Overall it is concluded that chloroprene is no in vivo mutagen. Recent findings on K-ras proto-oncogen mutations in lung and Herderian gland neoplasms were indicative for mutagenic events involved (Sills 1999) but not conclusive, as K-ras mutations might be associated with other processes (e. g. cell proliferation secondary to cytotoxicity or selection for pre-existing mutations). For these reasons, no classifiaction for genotoxicity or mutagenicity for chloroprene is indicated.

Short description of key information:
The genetic toxicity of chloroprene, and its metabolites has been extensively investigated over many years in guideline and pre-guideline studies in vitro (using bacterial and mammalian test systems) and in vivo. Both negative and positive mutagenic responses, in the presence and absence of metabolic activation have been reported in mutagencity tests using chloroprene in bacterial. Although chloroprene has given positive results in some bacterial mutagenesis assays, it has been propsed that the mutagenic effects seen in these studies may arise from reactive metabolites formed by microsomal mixed function oxidases or from the breakdown products of aged chloroprene. The primary metabolite of chloroprene, 1-CEO, was mutagenic to 4 strains of S. typhimurium in a bacterial reverse mutation assay. While a reactive metabolite of chloroprene, 1-CEO may induce mutations in vitro in bacterial strains (Himmelstein et al. 2001a), neither the administration of chloroprene (Drevon and Kuroki1979) nor this epoxide metabolite (Himmelstein et al. 2001a) was genotoxic or mutagenic in in vitro mammalian cell gene mutation or micronucleus cell assays, respectively, in Chinese hamster V79 cells.

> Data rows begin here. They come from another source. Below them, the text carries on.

Lemma record_shape s now :
  wf s → time_ok now →
  let n := Z.min (counted s now + 1) i32_max in
  let b := os_credential_login_backoff_seconds n in
  let t := record_failure TerminalOsLogin now s in
  t.(total_failures) = n ∧ t.(last_failure_ms) = Some now
  ∧ t.(backoff_until_ms) = (if 0 <? b then Some (now + b * 1000) else None).
Proof.
  intros Hwf Hnow. cbv zeta. unfold record_failure. simpl.
  pose proof (normalize_wf _ now (reset_wf s now Hwf)) as [Ht Hl Hu].
  assert ((normalize_backoff (reset_totals_on_idle s now) now).(total_failures) = counted s now)
    as Hc by (by rewrite normalize_total).
  rewrite Hc in *. unfold i32_max in *.
  assert (i32_saturating_add (counted s now) 1 = Z.min (counted s now + 1) (2 ^ 31 - 1)) as Hn.
  { unfold i32_saturating_add, i32_min, i32_max. lia. }
  rewrite Hn. set (n := Z.min (counted s now + 1) (2 ^ 31 - 1)).
  pose proof (backoff_range n) as Hr. unfold MAX_SECONDS, time_ok in *.
  destruct (Z.ltb_spec 0 (os_credential_login_backoff_seconds n)) as [Hb|Hb]; simpl.
  - split_and!; try done. f_equal. unfold wrap_i64. rewrite Z.mod_small; lia.
  - split_and!; try done.
    destruct (backoff_until_ms _) as [u|] eqn:Hu'; [|done].
    specialize (Hu u eq_refl). assert (n <= 2) as Hn2 by (apply backoff_zero; lia). lia.
Qed.
End Backoff.
(** Recovery. A viewer whose rate a congested reply lowered is back at its
    rate after two good replies. A stall brakes it by the second, to half, a
    quarter and so on of the rate it began at, never up and never below five
    frames; the late reply lowers nothing more, and two good replies later it is
    back. *)
Theorem recovers_level (u : UserData.t) :
  in_range u → UserDelay.fps_before_congestion (UserData.delay u) = None →
  UserDelay.samples_since_restore (UserData.delay u) = None →
  0 <= UserDelay.good_samples (UserData.delay u) →
  (∀ r p u1 r1 p1 u2 r2 p2 u3,
     replied u r p u1 → 150 <= excess u1 r → UserData.current_fps u1 < UserData.current_fps u →
     replied_good u1 r1 p1 u2 → replied_good u2 r2 p2 u3 →
     UserData.current_fps u <= UserData.current_fps u3)
  ∧ (UserDelay.stall_reference_fps (UserData.delay u) = None →
     ∀ es, es ≠ [] → Forall (Z.lt 2000) es →
     ∃ u1, timeouts u es = Some u1
       ∧ UserData.current_fps u1
         = foldl (λ f e, Z.min (brake (UserData.fps_cap u) (UserData.current_fps u) e) f)
             (UserData.current_fps u) es
       ∧ Z.min (Z.min MIN_AUTO_FPS (UserData.fps_cap u)) (UserData.current_fps u)
         <= UserData.current_fps u1 <= UserData.current_fps u
       ∧ ∀ r p u2, replied u1 r p u2 → UserData.current_fps u1 <= UserData.current_fps u2
         ∧ ∀ r1 p1 u3 r2 p2 u4, replied_good u2 r1 p1 u3 → replied_good u3 r2 p2 u4 →
           UserData.current_fps u <= UserData.current_fps u4).
Proof.
  intros Hu HL Hs Hg. pose proof Hu as [Hlo Hhi]. split.
  - intros r p u1 r1 p1 u2 r2 p2 u3 (rb & first & Hrun) He Hlt Hg1 Hg2.
    destruct (on_reply_remembers _ _ _ _ _ _ _ _ Hu Hrun Hs Hg He) as (Hg' & HL' & Hsome).
    destruct HL' as [HL'|[_ HL']]; [destruct (Hsome Hlt); congruence|].
    destruct (on_reply_rate u r p.1.1 p.1.2 p.2 Hu) as (v & ? & ? & Hv & Hcap & Hu1 & _).
    rewrite Hrun in Hv. injection Hv as <- _ _.
    pose proof (replied_good_back u1 r1 r2 p1 p2 u2 u3 _ Hu1 HL' Hg' Hg1 Hg2). lia.
  - intros Href [|e es] Hne Hes; [done|]. apply Forall_cons in Hes as [He Hes].
    destruct (on_elapsed_first u e He Hu Href HL Hs) as (v & Hv & Hst & Hcapv & Hcurv).
    destruct (timeouts_stalled es v _ Hes Hst) as (u1 & H1 & Hst1 & Hcap1 & Hcur1).
    rewrite Hcapv in Hcap1, Hcur1. rewrite Hcurv in Hcur1.
    exists u1. split; [simpl; rewrite Hv; exact H1|]. split; [done|].
    pose proof (brakes_range (e :: es) (UserData.fps_cap u) (UserData.current_fps u)
      (UserData.current_fps u) ltac:(lia) Hlo) as Hbr. simpl in Hbr. rewrite <- Hcur1 in Hbr.
    split; [done|].
    assert (in_range u1) as Hu1 by (unfold in_range; rewrite Hcap1; unfold MIN_AUTO_FPS in Hbr; lia).
    intros r p u2 Hr. destruct (late_reply u1 r p u2 _ Hu1 Hst1 Hr) as (Hu2 & Hcap2 & Hup & Hl).
    split; [done|]. intros r1 p1 u3 r2 p2 u4 G1 G2.
    destruct (replied_good_up _ _ _ _ Hu2 G1) as (Hu3 & Hcap3 & Hup3).
    destruct (replied_good_up _ _ _ _ Hu3 G2) as (_ & _ & Hup4).
    destruct Hl as [Hl|[HL2 Hg2]]; [lia|].
    pose proof (replied_good_back u2 r1 r2 p1 p2 u3 u4 _ Hu2 HL2 Hg2 G1 G2). lia.
Qed.

Lemma recovers_level_witness :
  let u := UserData.default <| UserData.delay := UserDelay.default
             <| UserDelay.rtt_calculator := foldl Rtt.update Rtt.default [10; 10] |>
             <| UserDelay.fps := Some 30 |> |> in
  ∃ u1, timeouts u [2500; 3500] = Some u1 ∧ UserData.current_fps u1 = 7.
Proof.
  cbv zeta. edestruct (recovers_level (UserData.default <| UserData.delay := UserDelay.default
             <| UserDelay.rtt_calculator := foldl Rtt.update Rtt.default [10; 10] |>
             <| UserDelay.fps := Some 30 |> |>)) as [_ H];
    [by split; vm_compute|reflexivity|reflexivity|by vm_compute|].
  destruct (H eq_refl [2500; 3500]) as (u1 & H1 & H2 & _); [done|by repeat constructor|].
  exists u1. split; [exact H1|exact H2].
Defined.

Chloroprene was not genotoxic when tested in vivo (several pre-guideline and published studies: NTP 1998c,d,e, Willems 1978, Immel 1978a,b,c). These data indicate that the reactive metabolites formed from chloroprene are effectively detoxified in vivo in the concentration ranges studied.

Chloroprene is not classified in europe as mutagen.

Endpoint Conclusion: No adverse effect observed (negative)

Justification for classification or non-classification

Chloroprene is not classified for genotoxicity or mutagencity according to EU classification legislation.